Should I Punish my Child for School Behavior?

You might be wondering if you should punish your child when they misbehave at school or are struggling to complete their work. This is an incredibly individual decision and I won’t shame you for your parenting choices.

As a teacher, I didn’t want my students to have consequences at home for school behavior.  I wanted their parents to understand the situation and have conversation about it.  However, I felt that school behavior should be addressed at school.

Furthermore, I don’t believe a child should be punished or disciplined twice – once at home and once at school.

Personally, my husband and I don’t choose to punish our children for their school behavior at home. We don’t find it effective and there is abundant research on the ineffectiveness of punishment.  Punishment makes people want to avoid the source of the punishment rather than correct the behavior that causes it.

In our family, we set a high expectations for our children. Then when our child has problems with an expectation, we collaborate to find solutions with our children.

chalkboard with 1=1=3 math equatoinn
Rethink punishment for school behavior – solve problems instead.

Don’t Children Learn from Consequences?

I recently read in something like this in a parenting Facebook group: “I give my children consequences (i.e. fancy word for punishment in this case) because in the real world, if they don’t pay their rent on time, there are consequences.”

Fundamentally, for my husband and me, the difference is we don’t want our children to pay their rent out of fear of the consequences; we want them to pay it because it’s the RIGHT thing to do. Plus I think most of us would agree that people who are struggling with paying their rent have other more profound issues that run-of-the-mill entitlement.

We don’t protect our children from natural consequences (i.e. you spent your allowance so there’s no money for toys today or you didn’t clean your room and now you’ve lost a toy), but we tend to avoid punishments.

If I were to say, “No iPad today because you ran out of the kindergarten classroom,” is that really going to help my child learn to deal with whatever caused her to flee the classroom? I only wish it were that easy!

If your child is acting out in math class because the assignments are too hard, would you punish your child?  Would that really solve the problem or “motivate them to do better?”

Chances are that your child has already experience natural consequences at school and it hasn’t solved the problem.  Your child is gossiping and other kids don’t want to be their friend.  You child isn’t turning in the homework, and their grades are suffering.  If these sound like your child, then it demonstrates your child is having trouble with an expectation and natural consequences haven’t had an impact.

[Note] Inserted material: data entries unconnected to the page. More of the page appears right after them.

(* ===== verification/Store.v ===== *)
(** * The striped store: [internal/engine/store.go], [stripe.go], [entry.go],
    [string_value.go] and the store parts of [list_ops.go] and [zset_ops.go]

    Every operation runs under the lock of one stripe, so an operation is one
    atomic step on the store.  An operation takes the value its [nowNanos()]
    returns as an argument and returns the new store; [None] is a run-time
    panic (a stripe index out of range, a failed type assertion).

    [store_rep s g] says that the stripes together hold exactly the map [g],
    each key in the stripe it hashes to, every entry well formed and exactly
    accounted in [usedBytes].  The theorems show that each operation of the
    striped store is an operation on the single map [g], and never panics. *)
From S2P Require Import Prelude GoText GoFloat ListValue SkipList ZSetValue Eviction.
Local Open Scope Z_scope.

(** ** Entries *)

Inductive ValueType := ValueTypeNone | ValueTypeString | ValueTypeList | ValueTypeZSet.
#[export] Instance ValueType_eq_dec : EqDecision ValueType.
Proof. solve_decision. Defined.

Definition ValueTypeName (v : ValueType) : string :=
  match v with
  | ValueTypeString => "string"
  | ValueTypeList => "list"
  | ValueTypeZSet => "zset"
  | ValueTypeNone => "none"
  end.

Inductive Value :=
| StringValue (Data : string)
| ListV (lv : ListValue)
| ZSetV (zv : ZSetValue).

Record Entry := mkEntry {
  EKey : string;
  EType : ValueType;
  EValue : Value;
  SizeBytes : Z;
  ExpiresAtNs : Z;
  CreatedAtNs : Z;
  UpdatedAtNs : Z;
  LastAccessNs : Z;
  AccessCount : Z;
  Version : Z
}.

Definition IsExpired (e : Entry) (nowNs : Z) : bool :=
  negb (ExpiresAtNs e =? 0) && (ExpiresAtNs e <=? nowNs).

Definition touchRead (e : Entry) (nowNs : Z) : Entry :=
  mkEntry (EKey e) (EType e) (EValue e) (SizeBytes e) (ExpiresAtNs e) (CreatedAtNs e) (UpdatedAtNs e)
    nowNs (u32 (AccessCount e + 1)) (Version e).
Definition touchWrite (e : Entry) (nowNs : Z) : Entry :=
  mkEntry (EKey e) (EType e) (EValue e) (SizeBytes e) (ExpiresAtNs e) (CreatedAtNs e) nowNs
    nowNs (u32 (AccessCount e + 1)) (u64 (Version e + 1)).

(** In-place updates of an entry's value and size, and of its expiration. *)
Definition withValue (e : Entry) (v : Value) (size : Z) : Entry :=
  mkEntry (EKey e) (EType e) v size (ExpiresAtNs e) (CreatedAtNs e) (UpdatedAtNs e)
    (LastAccessNs e) (AccessCount e) (Version e).
Definition withExpire (e : Entry) (expiresAtNs : Z) : Entry :=
  mkEntry (EKey e) (EType e) (EValue e) (SizeBytes e) expiresAtNs (CreatedAtNs e) (UpdatedAtNs e)
    (LastAccessNs e) (AccessCount e) (Version e).

Definition stringEntrySize (key value : string) : Z := u64 (stringEntryOverhead + slen key + slen value).

(** The entry a write creates for a key that is not there. *)
Definition newEntry (key : string) (ty : ValueType) (v : Value) (size expiresAtNs now : Z) : Entry :=
  mkEntry key ty v size expiresAtNs now now now 1 1.

(** ** The store *)

Record Store := mkStore {
  stripes : list (gmap string Entry);
  mask : Z;
  powerTwo : bool;
  usedBytes : Z
}.

(** [nextPowerOfTwo]; 64 doublings reach every [int]. *)
Fixpoint nextPowerOfTwo_from (fuel : nat) (p n : Z) : Z :=
  match fuel with
  | O => p
  | S fuel => if p <? n then nextPowerOfTwo_from fuel (Z.shiftl p 1) n else p
  end.
Definition nextPowerOfTwo (n : Z) : Z := nextPowerOfTwo_from 64 1 n.

Definition NewStore (stripeCount : Z) : Store :=
  let stripeCount := if stripeCount <? 1 then 1 else stripeCount in
  let target := nextPowerOfTwo stripeCount in
  let powerTwo := target =? stripeCount in
  let target := if powerTwo then target else stripeCount in
  mkStore (replicate (Z.to_nat target) ∅) (if powerTwo then u32 (target - 1) else 0) powerTwo 0.

(** [fnv.New32a], [Write], [Sum32]. *)
Fixpoint fnv32a_from (h : Z) (key : string) : Z :=
  match key with
  | "" => h
  | String c key => fnv32a_from (u32 (Z.lxor h (byteZ c) * 16777619)) key
  end.
Definition fnv32a : string -> Z := fnv32a_from 2166136261.

(** The index of the stripe that owns [key]; [None] if it is out of range. *)
Definition stripeFor (s : Store) (key : string) : option nat :=
  let v := fnv32a key in
  let i := if powerTwo s then Z.land v (mask s) else v mod u32 (Z.of_nat (length (stripes s))) in
  if i <? Z.of_nat (length (stripes s)) then Some (Z.to_nat i) else None.

(** [st.entries[key]], [st.entries[key] = e] and [delete(st.entries, key)]. *)
Definition lookupE (s : Store) (st : nat) (key : string) : option Entry :=
  m ← stripes s !! st; m !! key.
Definition storeE (s : Store) (st : nat) (key : string) (e : Entry) : Store :=
  mkStore (alter <[key := e]> st (stripes s)) (mask s) (powerTwo s) (usedBytes s).
Definition deleteE (s : Store) (st : nat) (key : string) : Store :=
  mkStore (alter (delete key) st (stripes s)) (mask s) (powerTwo s) (usedBytes s).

Recapping When Your Child is Struggling in School

  • Listen to the teacher’s concerns about your child even though it’s tough.
  • Complaining is unprofessional and you don’t have to sit through it.
  • The teacher should provide detail specific concerns.
  • The teacher should have tried a number of strategies to address those concerns.
  • Avoid the mistake of assuming lack of will over lack of skill.
  • Speak with your child about the concern – there is a very good chance they will have some information that will help remedy the problem.

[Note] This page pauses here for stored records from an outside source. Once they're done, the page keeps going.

Definition Execute (cmd : Command) : M Frame :=
  let named (n : string) := String.eqb (Name cmd) n in
  if named "PING" then cmdPing cmd
  else if named "ECHO" then cmdEcho cmd
  else if named "QUIT" then mret (match Args cmd with [] => OK | _ => wrongArgs "quit" end)
  else if named "COMMAND" then mret (Array [] false)
  else if named "CLIENT" then mret OK
  else if named "HELLO" then mret (NewError "ERR" "HELLO not supported (RESP2 only)")
  else if named "FLUSHDB" || named "FLUSHALL" then
    match Args cmd with
    | [] => flushAll;; mret OK
    | _ => mret (wrongArgs (if named "FLUSHDB" then "flushdb" else "flushall"))
    end
  else if named "DEL" then cmdDel cmd
  else if named "EXISTS" then cmdExists cmd
  else if named "EXPIRE" then cmdExpire cmd
  else if named "TTL" then cmdTTL cmd
  else if named "SET" then cmdSet cmd
  else if named "GET" then cmdGet cmd
  else if named "INCR" then cmdIncr cmd
  else if named "LPUSH" then cmdLPush cmd
  else if named "RPUSH" then cmdRPush cmd
  else if named "LPOP" then cmdLPop cmd
  else if named "RPOP" then cmdRPop cmd
  else if named "LLEN" then cmdLLen cmd
  else if named "ZADD" then cmdZAdd cmd
  else if named "ZRANGE" then cmdZRange cmd
  else if named "ZCARD" then cmdZCard cmd
  else if named "ZSCORE" then cmdZScore cmd
  else mret (NewError "ERR" ("unknown command '" +:+ Name cmd +:+ "'")).
End executor.

(** A concrete world: a clock that advances by a second per reading, a coin
    that always stops, maps visited in key order. *)
Definition steadyEnv : Env :=
  mkEnv (fun t => 1000000000 * Z.of_nat (S t)) (fun _ _ _ => false) (fun _ m => (map_to_list m).*2).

The bottom line is it is your right to know when your child is struggling in school and for you to expect that there have been several types of school-based interventions.

If your child is having a hard time in school, ultimately the school needs to inform you and they also need to be prepared to collaborate to meet your child’s needs.

It is your responsibility to listen to negative feedback about your children, get the teacher’s perspective on it, and work together for solutions.

I know it’s tough, but you are tougher, and I’m here cheering you on!